История показывает, что это явление не есть нечто исключительное, присущее только старой, самодержавной России. О том, что «потаенная» лагерная страна была зеркальным отражением советской системы, свидетельствует прошедший через ГУЛАГ историк Лев Самойлов: «Как бы ни был уродлив этот перевернутый мир, в нем отражаются язвы и пороки, да и просто черты того прекрасного мира, в котором все мы в обычное время живем. Эти черты узнаваемы, очень узнаваемы <…> Вся многоступенная иерархия лагерной среды напоминает привычную табель о рангах»[621]621
  Самойлов Л. Путешествие в перевернутый мир//Нева, 1989, № 4. С. 162.


[Закрыть]
. Создание в самом государстве некой ужасной пародии на него – «каторжного государства» – не проходит бесследно. Народившиеся в «каторжном государстве» свои идеология и мораль, быт и язык, традиции переходят в «большое» государство, становятся его нормами. Государственно-общественное устройство, которое пародировалось и ужесточалось существующим внутри него «каторжным государством», проникается духом им же созданного ГУЛАГа. Тут многое, конечно, зависит от масштабов. В эпоху Чехова и Дорошевича ГУЛАГ хотя и был укоренен уже в России, но, конечно же, не имел тех космических размеров, какие он приобрел в годы торжества классовой идеологии и сталинской войны с народами страны.

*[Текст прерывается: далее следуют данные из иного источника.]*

(* ===== verification/PBFT.v ===== *)
(** * The ordering core of the PBFT replica

    Models, of [src/protocols/pbft/replica/PBFT_R_Replica.cc]: the handlers of requests,
    pre-prepares, prepares, commits and checkpoints, [send_pre_prepare], [send_prepare],
    [send_commit], [prepared], [committed], [execute_prepared], [execute_committed],
    [execute_read_only], [mark_stable], [send_new_key] and [update_max_rec]; and [PBFT_R_Rep_info], [PBFT_R_Big_req_table::add_request]
    and the constructor of [PBFT_R_Pre_prepare].

    The replica is in a view [v] whose new-view it has, and is not recovering itself:
    view changes, recovery and panics are left out, and so is fetching state, which
    is left to [P_Fetch].  [PBFT_R_State] (checkpoints of the memory, with the service) is reached through
    the class [StateOps]; authenticators, the clock and the choices of the service are parameters.

    The theorems: which numbers a replica orders and executes, what it keeps, and
    that a change of keys makes a backup forget the prepare it has sent ([refresh_forgets]). *)

From stdpp Require Import gmap.
From S2P Require Import Prelude Effects Bytes ZlReplica Bitmap Certificate PLog PCert PReqQueue PPrepared.
Local Open Scope Z_scope.

Definition checkpoint_interval : Z := 128.
Definition max_out : Z := 256.
Definition congestion_window : Z := 1.
Definition big_req_thresh : Z := 0.
Definition big_req_max : Z := 64.
Definition Digest_size : Z := 16.

(** What [PBFT_R_State] and the service do for the replica. *)
Class StateOps (SV : Type) := {
  (** [exec_command], with [last_executed] in the place of the non-deterministic choices. *)
  exec_command : SV -> list Z -> Z -> Z -> SV * (list Z * bool);
  st_checkpoint : SV -> Z -> SV;
  st_digest : SV -> Z -> Z;
  st_discard : SV -> Z -> Z -> SV;
  st_rollback : SV -> SV * Z
}.

Record P_Reply := mk_prep { rp_rid : Z; rp_size : Z; rp_body : list Z; rp_tentative : bool }.

Inductive P_output :=
| P_Pre_prepare (p : Pre_prepare)
| P_Prepare (p : Prepare)
| P_Commit (c : Commit)
| P_Checkpoint (c : Checkpoint)
| P_Forward (r : P_Request)
| P_Reply_to (cid rid : Z) (full tentative : bool)
| P_Switch_reply (cid rid : Z)
| P_Switch
| P_Status
| P_New_key
| P_Fetch (from : Z)
(** The batch is handed to the service; the batch is committed. *)
| P_Execute (n : Z) (p : Pre_prepare)
| P_Executed (n : Z) (p : Pre_prepare).

Inductive P_message :=
| M_Request (r : P_Request)
| M_Pre_prepare (p : Pre_prepare)
| M_Prepare (p : Prepare)
| M_Commit (c : Commit)
(** With what the clock says: was my last commit sent more than 200 ms ago? *)
| M_Checkpoint (c : Checkpoint) (slow : bool)
(** The key refreshment timer. *)
| M_New_key_timer.
Lemma qc_recv_loop_wp rid P N ins : (forall m, arrived ins m -> P m) -> inside rid ins -> (forall now, seconds ins now -> N now) ->
  forall acc s, waiting rid P acc s ->
  wp (recv_loop ins) (fun r s' _ => match r with
    | Waiting => exists acc', waiting rid P acc' s'
    | Returned None => False
    | Returned (Some v) => idle s' /\ renewed N rid (out_rid s') /\ P v /\ Reply.rid v = rid /\ (Reply.should_switch v = false -> backed rid P v)
    end) s.
Proof.
  induction ins as [|x ins IH]; intros HP Hin HN acc s Hw; cbn [recv_loop]; [wp_steps; by exists acc|].
  assert (HP' : forall m, arrived ins m -> P m) by (intros m [now Hm]; apply HP; exists now; set_solver).
  assert (Hin' : inside rid ins) by (intros m [now Hm]; apply Hin; exists now; set_solver).
  assert (HN' : forall now, seconds ins now -> N now) by (intros now [m Hm]; apply HN; exists m; set_solver).
  destruct x as [now [m|]|]; [|by eapply IH|].
  - assert (Hm : arrived (Packet now (Some m) :: ins) m) by (exists now; set_solver).
    wp_steps. eapply wp_mono; [by eapply qc_recv_one_wp; [done|apply HP|apply Hin]|].
    intros [[v|]|] s1 o1 H1; [|done|].
    + wp_steps. destruct H1 as (? & ? & ?). split; [done|]. split; [|done]. exists now. split; [|done]. apply HN. exists m. set_solver.
    + destruct H1 as [H1|H1]; (eapply wp_mono; [by eapply IH|done]).
  - wp_steps. eapply wp_mono; [by eapply qc_tick_wp|]. intros ? s1 o1 H1. eapply wp_mono; [exact (IH HP' Hin' HN' _ _ H1)|done].
Qed.

(** The lengths [authenticate] takes. *)
Definition size_fits (size : Z) : Prop := 0 <= size <= size_limit /\ size < 2 ^ 15.

Lemma qc_authenticate_wp r size ro (Q : Q_Request -> state -> list q_output -> Prop) s : size_fits size ->
  Q (completed r size ro) s [] -> wp (authenticate r size ro) Q s.
Proof.
  intros [[H0 Hf] H15] HQ. unfold authenticate. cbn [completed qq_size q_with_od].
  unfold size_limit, client_auth_size, Quorum.Q_Max_message_size, Quorum.sizeof_Request_rep in *.
  wp_steps. rewrite wrapu_id by (unfold in_u; lia). rewrite (proj2 (Z.leb_le _ _)) by lia. wp_steps.
  rewrite to_signed_id by (unfold in_s; lia). rewrite (proj2 (Z.ltb_ge _ _)) by lia. wp_steps.
  rewrite (proj2 (Z.leb_le (ALIGNED_SIZE _) _)) by (apply ALIGNED_SIZE_le; [done|lia]). wp_steps. exact HQ.
Qed.

Lemma completed_writes r size : Quorum.is_read_only (completed r size false) = false.
Proof.
  unfold Quorum.is_read_only. cbn [completed qq_extra q_with_od]. by rewrite <- Z.bit0_odd, Z.land_spec, andb_false_r.
Qed.

(** The state in which a call waits. *)
Lemma send_waiting P s q n t : idle s -> waiting (out_rid s) P [] (mk_state (cur_rid s) (out_rid s) (Some q) n t (Certificate.clear (r_reps s)) false false).
Proof.
  intros [Hreq Hrid Hp (acc & Hi) Hc]. constructor; cbn; try done.
  rewrite (Certificate.clear_create _ _ _ _ Hi). apply Certificate.create_inv.
Qed.

(** A call on an idle client sends one authenticated, writing request under the
    new identifier, and waits. *)
Lemma quorum_invoke_wp s req size ro ins Q : idle s -> size_fits size ->
  (forall n t, let q := completed (prepare (out_rid s) ro req) size false in
    wp (quorum_recv_reply ins) (fun r s' o => Q r s' (QSend_all q :: o))
       (mk_state (cur_rid s) (out_rid s) (Some q) n t (Certificate.clear (r_reps s)) false false)) ->
  wp (quorum_invoke req size ro ins) Q s.
Proof.
  intros [Hreq _ [Hp Hb] _ _] Hf HQ. unfold quorum_invoke, quorum_send_request, send_request. wp_steps. rewrite Hreq. wp_steps.
  apply qc_authenticate_wp; [done|]. wp_steps. cbn [Z.eqb].
  unfold set_rtimer, set_is_panicking, set_n_retrans, set_r_reps, set_out_req. cbn. rewrite Hb. by apply HQ.
Qed.

Lemma quorum_invoke_spec s req size ro ins : idle s -> size_fits size -> inside (out_rid s) ins ->
  wp (quorum_invoke req size ro ins) (fun r s' o =>
    (exists o', o = QSend_all (completed (prepare (out_rid s) ro req) size false) :: o') /\
    match r with
    | ZlClient.Blocked => True
    | ZlClient.Result k contents next => idle s' /\ renewed (seconds ins) (out_rid s) (out_rid s') /\
      ((k = 0 /\ next = None /\ exists v, backed (out_rid s) (arrived ins) v /\ arrived ins v /\
         contents = take (Z.to_nat (Reply.reply_size v)) (Reply.body v)) \/
       (k = -127 /\ exists v, arrived ins v /\ Reply.rid v = out_rid s /\ Reply.should_switch v = true /\ next = Some (Reply.instance_id v)))
    end) s.
Proof.
  intros Hid Hf Hin. apply quorum_invoke_wp; [done..|]. intros n t q. unfold quorum_recv_reply, recv_reply. wp_steps.
  eapply wp_mono; [eapply (qc_recv_loop_wp (out_rid s) (arrived ins) (seconds ins)); [done|done|done|by apply send_waiting]|].
  intros r s' o H. wp_steps. split; [by eexists|]. destruct r as [|[v|]]; [done| |done].
  destruct H as (Hid' & Hn & HP & Hr & Hb). destruct (Reply.should_switch v) eqn:Es; (split; [done|]; split; [done|]).
  - right. split; [done|]. by exists v.
  - left. split; [done|]. split; [done|]. exists v. split; [by apply Hb|done].
Qed.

Когда Ф. Светов говорит о том, что кое-кто из «сидевших» писателей относится пренебрежительно к «Запискам из Мертвого дома», вряд ли можно сомневаться, что имеются в виду солженицынские высказывания в «Архипелаге». Но можно ли в данном случае говорить именно о пренебрежительном отношении Солженицына к книге Достоевского? Скорее, речь следует вести о другом: о новом уровне познания России через ГУЛАГ, предложенном автором «Архипелага». Не единожды возникают на страницах знаменитой книги Солженицына сравнения со свидетельствами, оставленными декабристами, народовольцами, большевиками, Достоевским, Чеховым, Дорошевичем. В третьей части, называющейся «Истребительно-трудовые» (глава «Туземный быт»), он, например, пишет: «Каторжные работы в дореволюционной России десятилетиями ограничивались Урочным положением 1869 года, изданным для вольных. При назначении на работу учитывались: физические силы рабочего и степень навыка (да разве в это можно теперь поверить?) <…> На Акатуйской лютой каторге (П. Ф. Якубович, 1890-е годы) рабочие уроки были легко выполнимы для всех, кроме него. Их летний рабочий день там составлял с ходьбою вместе – восемь часов, с октября семь, а зимой – только шесть <…> Что до омской каторги Достоевского, то там вообще бездельничали <…> Работа у них шла в охотку, впритруску, и начальство даже одевало их в белые полотняные куртки и панталоны, – ну куда уж дальше?.. После работы каторжники „Мертвого дома“ подолгу гуляли по двору острога – стало быть, не примаривались <…> А над „Записками Марии Волконской“ Шаламов замечает, что декабристам в Нерчинске был урок в день добыть и нагрузить три пуда руды на человека (сорок восемь килограммов! – за один раз можно поднять). Шаламову же на Колыме – восемьсот пудов».